Ein unscheinbares Bürogebäude in Opfikon ZH, bewacht wie ein Hochsicherheitstrakt: Gittertüre, Empfangsschalter voller Bildschirme, überwacht von einem halben Dutzend Security-Mitarbeitern. Wer hier reinwill, braucht Ausweis, Kontrollcode – und eine Einladung.
SonntagsBlick ist mit Erlaubnis von Kaspersky hier, einem der weltweit grössten Unternehmen für Cybersicherheit. Kaspersky hat 4000 Mitarbeiter, 240'000 Firmenkunden und rund 400 Millionen private Nutzer in mehr als 200 Ländern. Die Firma ist extrem erfolgreich, allerdings mit einem grossen Handicap: Sie hat russische Wurzeln und wird von Moskau aus gelenkt.
Bereits 2017 wurde das für Kaspersky zum Problem. Nachdem die «New York Times» berichtete, dass der russische Geheimdienst Kaspersky-Software für Cyberspionage benutzt habe, verhängten die USA ein Verbot dieser Programme für amerikanische Regierungsstellen. Zahlreiche Länder zogen nach, unter anderen Grossbritannien und die Niederlande.
Bis heute bestreitet Kaspersky sämtliche Vorwürfe vehement, ergriff jedoch in den vergangenen Jahren zahlreiche Massnahmen, um das Vertrauen in seine Unternehmenstätigkeit zu stärken.
Neues «Transparenzzentrum» in Zürich
Zentraler Bestandteil ist das 2018 eröffnete «Transparenzzentrum» in Zürich. «Hier gewähren wir Firmenkunden, aber auch Regulierungsbehörden oder Telekommunikationsunternehmen Einblick in den Quellcode unserer Software», sagt Jochen Michels, europäischer Leiter Politik von Kaspersky. Zudem habe man sensible Nutzerdaten aus Europa, Amerika und weiten Teilen Asiens nach Zürich transferiert.
Michels hält beim Besuch von SonntagsBlick fest: «Wir sind transparenter als jedes andere IT-Sicherheitsunternehmen weltweit und gehen davon aus, dass unsere europäischen Kunden das zu schätzen wissen. Wir rechnen deshalb nicht mit weiteren Boykottaufrufen.»
Das war am Freitag vor einer Woche. Wenige Tage darauf wurde Kaspersky bereits eines Besseren belehrt: Das deutsche Bundesamt für Sicherheit in der Informationstechnik publizierte eine Warnung vor Virenschutzprogrammen des russischen Herstellers.
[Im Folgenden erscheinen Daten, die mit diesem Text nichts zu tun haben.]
(* ===== verification/ProxyLife.v ===== *)
(** * The life of a proxy

    A dictionary and a proxy on it, with their operations in any order; the queries through a
    proxy; and the order of the locks of a translation. *)

From Stdlib Require Import ZArith Lia List Bool.
From stdpp Require Import base list numbers sets gmap.
From S2P Require Import Prelude StateMonad StringLike DictStorage StringDictionary DictFacts DictOps DictQueries DictQueryFacts DictBulkFacts DictLife.
From S2P Require Import StringDictionaryProxy DictInterface ProxyFacts ProxyUnion.
Import ListNotations.
Local Open Scope Z_scope.

#[local] Abbreviation vec := transient_string_vec_.

(** ** Operations that only add transient strings *)

(** [p'] has the strings of [p] and at most [n] more. *)
Record grown (n : nat) (p p' : StringDictionaryProxy) : Prop := {
  gr_ok : proxy_ok p';
  gr_view : same_view p p';
  gr_vec : exists added, vec p' = vec p ++ added /\ (length added <= n)%nat
}.

Lemma grown_refl n p : proxy_ok p -> grown n p p.
Proof. intros K. split; [exact K | now split | exists []; rewrite app_nil_r; split; [reflexivity | cbn; lia]]. Qed.

Lemma grown_trans n1 n2 p1 p2 p3 : grown n1 p1 p2 -> grown n2 p2 p3 -> grown (n1 + n2) p1 p3.
Proof.
  intros [_ V1 (a1 & E1 & L1)] [K V2 (a2 & E2 & L2)]. split; [exact K | now apply (same_view_trans p1 p2)|].
  exists (a1 ++ a2). rewrite E2, E1, app_assoc, length_app. split; [reflexivity | lia].
Qed.

Lemma grown_unlocked p str id p' :
  proxy_ok p -> len (vec p) < max_allowed_transients -> getOrAddTransientUnlocked str p = (Ok id, p') -> grown 1 p p'.
Proof.
  intros K Hr E. destruct (getOrAddTransientUnlocked_spec p str K (or_introl Hr)) as (p1 & E1 & K1 & V1 & Ev).
  rewrite E1 in E. injection E as _ <-. split; auto. rewrite Ev. apply add_transient_grows.
Qed.

Lemma grown_missing strings : forall p string_ids ids p',
  proxy_ok p -> len (vec p) + len strings <= max_allowed_transients ->
  add_missing strings string_ids p = (Ok ids, p') -> grown (length strings) p p'.
Proof.
  induction strings as [|str strings IH]; intros p string_ids ids p' K Hr E.
  { cbn in E. injection E as _ <-. now apply grown_refl. }
  destruct string_ids as [|string_id string_ids]; cbn in E; [injection E as _ <-; now apply grown_refl|].
  apply bind_ok_inv in E as (id & p1 & E1 & E). apply bind_ok_inv in E as (rest & p2 & E2 & E).
  injection E as _ <-. assert (Hr1 : len (vec p) < max_allowed_transients) by (unfold len in *; cbn in Hr; lia).
  assert (G1 : grown 1 p p1).
  { destruct (string_id =? INVALID_STR_ID); [now apply (grown_unlocked p str id)|].
    injection E1 as _ <-. now apply grown_refl. }
  apply (grown_trans 1 (length strings) p p1 p2 G1). destruct G1 as [K1 _ (a & Ea & La)].
  apply (IH p1 string_ids rest p2 K1); [|exact E2].
  rewrite Ea. unfold len in *. rewrite length_app. cbn in Hr. lia.
Qed.

Section Env.

Context `{DictEnvOk}.

Lemma grown_bulk d strings schedule p ids p' :
  proxy_ok p -> len (vec p) + len strings <= max_allowed_transients ->
  getOrAddTransientBulk d strings schedule p = (Ok ids, p') -> grown (length strings) p p'.
Proof.
  intros K Hr E. unfold getOrAddTransientBulk in E. apply bind_ok_inv in E as (g & p1 & E1 & E).
  injection E1 as <- <-. destruct (negb (0 <=? generation_ p)); [discriminate|].
  destruct (len strings =? 0); [injection E as _ <-; now apply grown_refl|].
  apply bind_ok_inv in E as ([string_ids n] & p1 & E1 & E). unfold from_result in E1.
  injection E1 as E1 <-. destruct (0 <? n); [now apply (grown_missing strings p string_ids ids)|].
  injection E as _ <-. now apply grown_refl.
Qed.

(** *** The union by translation *)

Lemma run_range_keeps {A : Type} (body : nat -> A -> result DictError (A * Z)) (P : A -> Prop) n :
  (forall i a a' k, P a -> body i a = Ok (a', k) -> P a') ->
  forall i a count a' k, P a -> run_range body n i a count = Ok (a', k) -> P a'.
Proof.
  intros Hb. induction n as [|n IH]; intros i a count a' k Ha; cbn; [now intros [= <- _]|].
  destruct (body i a) as [[a1 k1]|] eqn:E; [|discriminate]. eauto.
Qed.

Lemma run_schedule_keeps {A : Type} (body : nat -> A -> result DictError (A * Z)) note (P : A -> Prop) schedule :
  (forall i a a' k, P a -> body i a = Ok (a', k) -> P a') ->
  forall a counts a' counts', P a -> run_schedule body note schedule a counts = Ok (a', counts') -> P a'.
Proof.
  intros Hb. induction schedule as [|[t [f l]] rest IH]; intros a counts a' counts' Ha; cbn; [now intros [= <- _]|].
  destruct (run_range body (l - f) f a 0) as [[a1 k]|] eqn:E; [|discriminate].
  apply (run_range_keeps body P _ Hb) in E; [|exact Ha]. destruct (counts !! t); [eauto | discriminate].
Qed.

Ltac by_cases :=
  repeat match goal with
  | |- context [match ?x with _ => _ end] => destruct x
  end; try discriminate.
Lemma sys_translated : sys_step sys_between sys_after.
Proof.
  refine (translated_step dict_after left_proxy other right_proxy [str_d] demo_translation
            other_represents right_ok _ _ _).
  - vm_compute. split; discriminate.
  - vm_compute. discriminate.
  - vm_compute. exact I.
Qed.

Lemma proxy_snapshot_witness :
  (exists strs', sys_ok sys_after strs') /\
  (forall str id, Proxy_getIdOfString (fst sys_before) (snd sys_before) str = Ok id -> id <> INVALID_STR_ID ->
     Proxy_getIdOfString (fst sys_after) (snd sys_after) str = Ok id /\
     Proxy_getString (fst sys_after) (snd sys_after) id = Ok str) /\
  (forall str, Proxy_getIdOfString (fst sys_before) (snd sys_before) str = Ok INVALID_STR_ID ->
     exists v, Proxy_getIdOfString (fst sys_after) (snd sys_after) str = Ok v /\ v < 0).
Proof.
  apply (proxy_snapshot sys_before sys_after [str_b; str_d]).
  - split; [exact demo_alive | exact left_ok | vm_compute; split; discriminate].
  - apply sys_next with sys_between; [apply sys_next with sys_before; [apply sys_refl|] | exact sys_translated].
    apply sys_dictionary, step_after; [exact I | exact I | vm_compute; reflexivity].
Defined.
Begründung: Es könne nicht ausgeschlossen werden, dass Kaspersky «gegen seinen Willen» gezwungen werde, Systeme anzugreifen oder vertrauliche Daten weiterzugeben.
Schweiz teilt Bedenken nicht
Firmengründer Eugene Kaspersky (56) reagierte tief enttäuscht: «Wir halten diese Entscheidung für ungerecht und grundfalsch», schrieb er in einem offenen Brief. Und doch sei man nach wie vor offen dafür, alle Bedenken auf objektive, technische und ehrliche Weise auszuräumen.
Weiter bedankte sich Kaspersky bei den europäischen Regulierungsbehörden, die einen «ausgewogeneren Ansatz» gewählt hätten, indem sie eine zusätzliche technische Analyse und Prüfung von Sicherheitslösungen sowie der IT-Lieferkette gefordert hätten.
Auch das Nationale Zentrum für Cybersicherheit (NCSC), das beim Bund für die IT-Sicherheit verantwortlich ist, gehört dazu. Das NCSC sieht keinen Grund, vor Kaspersky zu warnen. «Uns wurde bisher kein Missbrauch der Virenschutz-Software Kaspersky in der Schweiz gemeldet», schreibt eine Sprecherin auf Anfrage.
Auch die Bundesverwaltung selbst setzt in manchen Fällen auf Kaspersky-Produkte. «In einem Amt der Bundesverwaltung wurden rund 40 Lizenzen der Antivirensoftware von Kaspersky gekauft», so das NCSC. Die Geräte, auf denen die Antivirussoftware verwendet werde, seien für Forschungsaufgaben eingerichtet und nicht für die normale Büroarbeit gedacht: «Das bedeutet auch, dass diese Geräte nicht an das Bundesnetz angeschlossen sind, sondern unabhängig betrieben werden.»
Um welches Bundesamt es sich handelt, will das NCSC nicht verraten.